There is no doubt something must be done about the James R. Thompson Center.The building shows signs of the rough life it’s led since its 1987 completion. Its exterior granite once fell onto Clark Street. The aging warren of office spaces irks employees.The tattered carpet is old enough to have possibly outlived the workers who laid it. Overall, a certain dinge has set it.OPINION

But wrecking the Thompson Center, as Gov. Bruce Rauner wants, would be an embarrassing waste of architecture and opportunity. Especially in a city that prides itself as an architectural capital of the world.

The center is among the city’s most spectacular public buildings. Stand in that 17-story atrium on a sunny day. Even in the building’s worn condition, the views are stunning.

If Chicago a world-class city, then this building must be fixed up and set right. That’s what Rauner should have said at his Tuesday news conference. Instead, he stood in that atrium and discussed a plan to sell the Helmut Jahn-designed building to anyone who could demolish it in a year and build something new and (privately owned) on the spot.

Instead of this shortsighted and wrongheaded gambit, billionaire Rauner can use his connections and business savvy to put together a deal to bring a higher level of retailers to the center’s commercial spaces. Higher rents would defray building’s restoration and upkeep costs.
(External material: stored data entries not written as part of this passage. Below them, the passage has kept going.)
Lemma refined_hash_ok labels u : length labels = n → u < n →
  refined_hash neighbors_undirected g labels u = Ok (hash_of (hashed labels u)).
Proof.
  intros Hlen Hu. unfold refined_hash.
  assert (Hm : ∀ l, (∀ v, v ∈ l → v < n) → omapM (λ nb, expect (E := Empty_set) (labels !! nb)) l = Ok (map (λ v, default 0%Z (labels !! v)) l)).
  { induction l as [|v l IH]; intros Hl; [done|]. cbn [omapM]. destruct (labels !! v) as [x|] eqn:Ev.
    - cbn [expect obind]. rewrite IH by (intros; apply Hl; by right). simpl. by rewrite Ev.
    - apply lookup_ge_None in Ev. specialize (Hl v ltac:(by left)). lia. }
  pose proof (neighbors_undirected_law g u) as Hp. rewrite Hm.
  2: { intros v. rewrite Hp. apply incident_lt. }
  cbn [obind]. destruct (labels !! u) as [x|] eqn:Eu; [|apply lookup_ge_None in Eu; lia]. cbn [expect obind].
  unfold hash_of, hashed. rewrite Eu. cbn [fst snd default]. do 2 f_equal.
  exact (sort_by_perm_eq (K := Z) _ _ (Permutation_map _ Hp)).
Qed.

Lemma wl_round_ok labels : length labels = n →
  wl_round neighbors_undirected g labels = Ok (canonicalize (map (λ u, hash_of (hashed labels u)) (seq 0 n))).
Proof.
  intros Hlen. unfold wl_round.
  assert (Hm : ∀ l, (∀ u, u ∈ l → u < n) → omapM (refined_hash neighbors_undirected g labels) l = Ok (map (λ u, hash_of (hashed labels u)) l)).
  { induction l as [|v l IH]; intros Hl; [done|]. cbn [omapM]. rewrite refined_hash_ok by (done || (apply Hl; by left)).
    cbn [obind]. by rewrite IH by (intros; apply Hl; by right). }
  by rewrite Hm by (intros u; rewrite elem_of_seq; lia).
Qed.

(** The labels after [h] rounds. *)
Fixpoint labels_after (h : nat) : list Z :=
  match h with
  | 0 => map label0 (seq 0 n)
  | S h => canonicalize (map (λ u, hash_of (hashed (labels_after h) u)) (seq 0 n))
  end.

Lemma labels_after_length h : length (labels_after h) = n.
Proof.
  destruct h; simpl; [by rewrite length_map, length_seq|]. rewrite (proj1 (canonicalize_spec _)). by rewrite length_map, length_seq.
Qed.

Lemma wl_labels_ok iterations : wl_labels incoming outgoing neighbors_undirected g iterations = Ok (labels_after iterations).
Proof.
  unfold wl_labels. case_decide as Hn.
  - f_equal. symmetry. apply nil_length_inv. by rewrite labels_after_length.
  - induction iterations as [|h IH]; [done|]. rewrite seq_S, ofold_app, IH. cbn [obind ofold]. by rewrite wl_round_ok by apply labels_after_length.
Qed.

Lemma labels_after_S h u v : u < n → v < n →
  labels_after (S h) !! u = labels_after (S h) !! v ↔ hash_of (hashed (labels_after h) u) = hash_of (hashed (labels_after h) v).
Proof.
  intros Hu Hv. apply (proj2 (canonicalize_spec _) u v); by rewrite list_lookup_fmap, lookup_seq_lt.
Qed.

Lemma label0_lookup u : u < n → labels_after 0 !! u = Some (label0 u).
Proof. intros Hu. simpl. by rewrite list_lookup_fmap, lookup_seq_lt. Qed.

Lemma label_some h u : u < n → ∃ x, labels_after h !! u = Some x.
Proof.
  intros Hu. destruct (labels_after h !! u) as [x|] eqn:E; [by exists x|]. apply lookup_ge_None in E. rewrite labels_after_length in E. lia.
Qed.

Lemma label_default h u v : u < n → v < n →
  labels_after h !! u = labels_after h !! v ↔ default 0%Z (labels_after h !! u) = default 0%Z (labels_after h !! v).
Proof.
  intros Hu Hv. destruct (label_some h u Hu) as [x ->], (label_some h v Hv) as [y ->]. simpl. split; [by intros [= ->]|by intros ->].
Qed.

(** Nodes the refinement does not tell apart have equal labels. *)
Lemma wl_equiv_labels h u v : u < n → v < n → wl_equiv g h u v → labels_after h !! u = labels_after h !! v.
Proof.
  revert u v. induction h as [|h IH]; intros u v Hu Hv Heq.
  - rewrite !label0_lookup by done. unfold initial_label. destruct Heq as [H1 H2].
    assert (Hi : ∀ w, length (incoming g w) = length (in_nbrs g w)) by (intros w; by rewrite (incoming_law (outgoing := outgoing))).
    assert (Ho : ∀ w, length (outgoing g w) = length (out_nbrs g w)) by (intros w; by rewrite (outgoing_law (incoming := incoming))).
    by rewrite !Hi, !Ho, H1, H2.
  - apply labels_after_S; [done..|]. f_equal. destruct Heq as [Heq (l & Hl & HF)]. unfold hashed. f_equal.
    + apply label_default; [done..|]. by apply IH.
    + refine (sort_by_perm_eq (K := Z) _ _ _). rewrite Hl. match goal with |- ?a ≡ₚ ?b => cut (a = b); [by intros ->|] end.
      assert (Hlu : ∀ w, w ∈ incident g u → w < n) by (intros w; apply incident_lt).
      assert (Hll : ∀ w, w ∈ l → w < n) by (intros w; rewrite <- Hl; apply incident_lt).
      clear Hl Heq. induction HF as [|a b la lb Hab HF IHF]; [done|]. simpl. f_equal.
      * apply label_default; [apply Hlu; by left|apply Hll; by left|]. apply IH; [apply Hlu; by left|apply Hll; by left|done].
      * apply IHF; [intros w Hw; apply Hlu; by right|intros w Hw; apply Hll; by right].
Qed.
Or he could sell the building under an agreement that it is not demolished. The new owner would be required to restore and reuse the building, perhaps as a mixed-use facility with retail, hotel and meeting spaces. The building has more square footage of space than McCormick Place’s Lakeside Center. New uses must be investigated before demolition is even considered.

Rauner’s announcement came days after the start of the Chicago Architecture Biennial, a three-month event that seeks to bring global attention to the city’s role in architecture.

One of the event’s first major panels discussed the preservation of postmodern buildings. “Preservation’s new frontier,” they called it. Timing is everything: the building used in materials to publicize the discussion was the Thompson Center.

Lee Bey is host of Architecture360 on the Rivet Radio app and writes the Urban Observer blog. He is former architecture critic for the Chicago Sun-Times.